Growth not enough
Some of the South Asian countries may have achieved encouraging rates of economic growth, for example, India, which is moving along at well over a 5 per cent annual growth rate. But high growth does not necessarily ensure a similar increase in the human development index of a country. It may not have trickled down to the masses. A recent report, Human Development in South Asia 2003: The Employment Challenge, prepared by the Pakistan-based Mahbub-ul-Haq Human Development Centre, finds that donor-driven economic reforms may have pushed up growth in South Asia but it has failed to boost employment and to reduce poverty. The findings are sad but significant as the region accounts for nearly a quarter of the world population. According to it, the region registered an average growth rate of 5.5 per cent in 1990-2001, but employment increased by just 1.5 per cent, a fall from higher growth rates of employment in earlier years. Obviously, the report has found that the SAARC countries — Nepal, India, Pakistan, Bangladesh, Sri Lanka, Bhutan and the Maldives — are still unable to meet the basic needs of a sizable chunk of their population. The numbers of those without minimum food supply, basic education, health services, and access to safe drinking water, for example, provide an alarming picture. On an average, 23.9 percent of the urban dwellers and 31.6 per cent of the villagers of the region remained below the poverty line during 1995-2000. Even by this South Asian standard, Nepal fares poorly as its present official absolute poverty rate hovers at 38 per cent. South Asia’s GDP at US$448 in 2001, compared with the average of $1,160 for the developing countries, needs no explanation. For Nepal, the picture is even bleaker, as its per capita GDP stands far below even the South Asian average.

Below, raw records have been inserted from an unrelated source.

Lemma on_recv_size SIZE {W} (ev : events W) c s n c' s' : 0 <= c_cursor c → stream_ch_on_recv SIZE ev c s = Some (n, c', s') →
  match announced c with
  | Some t => if c_cursor c <? t then n = 0 else n = t
  | None => 0 <= n <= c_cursor c
  end.
Proof.
  destruct s as [errors w]. unfold stream_ch_on_recv, beep_net_read, announced. intros H0.
  destruct (Z.ltb_spec (c_cursor c) 4) as [H4|H4].
  { rewrite (proj2 (Z.leb_gt _ _)) by lia. cbn. intros [= <- <- <-]. lia. }
  rewrite (proj2 (Z.leb_le _ _)), Z.eqb_refl by lia. cbn [negb andb].
  destruct (Z.land (get32 (c_buffer c) 0) BEEP_COMM_CMD_CH_TYPE_MASK =? BEEP_COMM_CMD_CH_TYPE_STREAM); cbn [negb andb];
    [|intros [= <- <- <-]; lia].
  set (cmd := Z.land (get32 (c_buffer c) 0) BEEP_COMM_CMD_CMD_MASK). pose proof (packet_size_nonneg cmd) as Hn.
  destruct (stream_ch_packet_size cmd =? 0) eqn:E0; bool_prop.
  { rewrite E0. destruct (FLAGS_VAR_SIZE _) eqn:Ev.
    - destruct (var_flag cmd Ev) as [Ec|[Ec|Ec]]; rewrite Ec in E0; discriminate E0.
    - cbn. intros [= <- <- <-]. lia. }
  destruct (c_cursor c <? stream_ch_packet_size cmd) eqn:Er; bool_prop.
  { rewrite (proj2 (Z.leb_gt _ _)), andb_false_r by lia. rewrite (proj2 (Z.eqb_neq 0 _)) by lia. cbn. intros [= <- <- <-]. lia. }
  rewrite (proj2 (Z.leb_le _ _)), andb_true_r, Z.eqb_refl by lia. cbn [negb].
  destruct (FLAGS_VAR_SIZE (stream_ch_packet_flags cmd)) eqn:Ev; cbn [andb].
  - rewrite (announced_var_size c cmd Ev). set (t := s32 (stream_ch_packet_size cmd + _)).
    destruct (c_cursor c <? t) eqn:Et; bool_prop.
    + rewrite (proj2 (Z.eqb_neq 0 t)) by lia. cbn [negb]. by intros [= <- <- <-].
    + rewrite Z.eqb_refl. cbn [negb]. destruct (stream_ch_on_packet _ _ _ _ _) as [[r s1]|]; cbn [mbind option_bind]; [|done].
      match goal with |- context [if FLAGS_RESPONSE ?f then ?a else ?b] => destruct (if FLAGS_RESPONSE f then a else b); [|done] end. by intros [= <- <- <-].
  - destruct (stream_ch_on_packet _ _ _ _ _) as [[r s1]|]; cbn [mbind option_bind]; [|done].
    match goal with |- context [if FLAGS_RESPONSE ?f then ?a else ?b] => destruct (if FLAGS_RESPONSE f then a else b); [|done] end. intros [= <- <- <-]. lia.
Qed.

(** C14.  The receiver stays inside its buffer as long as no packet announces
    a negative size, and leaves it when one does.  Whatever bytes have been
    received, a call that returns takes between none and all of them unless
    the packet at the front announces, with its header, a size that is
    negative as an [int]; such a packet is accepted as complete, and moving the
    rest of the buffer down by that size reaches outside of it, whatever the
    handlers do. *)
Theorem announced_size_bounds SIZE W (ev : events W) c s : conn_ok SIZE c →
  match announced c with
  | Some t =>
      if t <? 0 then ∀ fuel, handle_messages SIZE (stream_ch_on_recv SIZE ev) fuel c s = None
      else ∀ n c' s', stream_ch_on_recv SIZE ev c s = Some (n, c', s') → 0 <= n <= c_cursor c
  | None => ∀ n c' s', stream_ch_on_recv SIZE ev c s = Some (n, c', s') → 0 <= n <= c_cursor c
  end.
Proof.
  intros [_ Hc _ _]. pose proof (on_recv_size SIZE ev c s) as H. destruct (announced c) as [t|] eqn:E.
  - destruct (Z.ltb_spec t 0) as [Ht|Ht].
    + intros fuel. destruct fuel as [|fuel]; [done|]. cbn [handle_messages].
      destruct (stream_ch_on_recv SIZE ev c s) as [[[n c'] s']|]; cbn [mbind option_bind]; [|done].
      specialize (H n c' s' ltac:(lia) eq_refl). rewrite (proj2 (Z.ltb_ge _ _)) in H by lia. subst n.
      unfold move_down. by rewrite (proj2 (Z.leb_gt _ _)) by lia.
    + intros n c' s' Hr. specialize (H n c' s' ltac:(lia) Hr). destruct (Z.ltb_spec (c_cursor c) t); lia.
  - intros n c' s' Hr. exact (H n c' s' ltac:(lia) Hr).
Qed.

The report sees the main challenge facing the SAARC countries is the fact that its formal sector employs only 10 per cent of the labour force, while 90 per cent have to find work in the informal sector. And this, it says, calls for special attention of the policy makers. Similarly, the employment of the labour force in agriculture and its contribution to GDP is disproportionate — 64.2 per cent of the work force accounts for a mere 24.9 per cent value to GDP. Other economic figures are not much different. A number of factors, some common and some peculiar, have been responsible for the present state of SAARC countries in human development index. For Nepal, growth itself has been severely affected by the eight-year-old Maoist insurgency, apart from other traditional factors. The question of fair distribution looks even more distant. This brings the question back to the pressing need to restore peace in the country. And again to politics.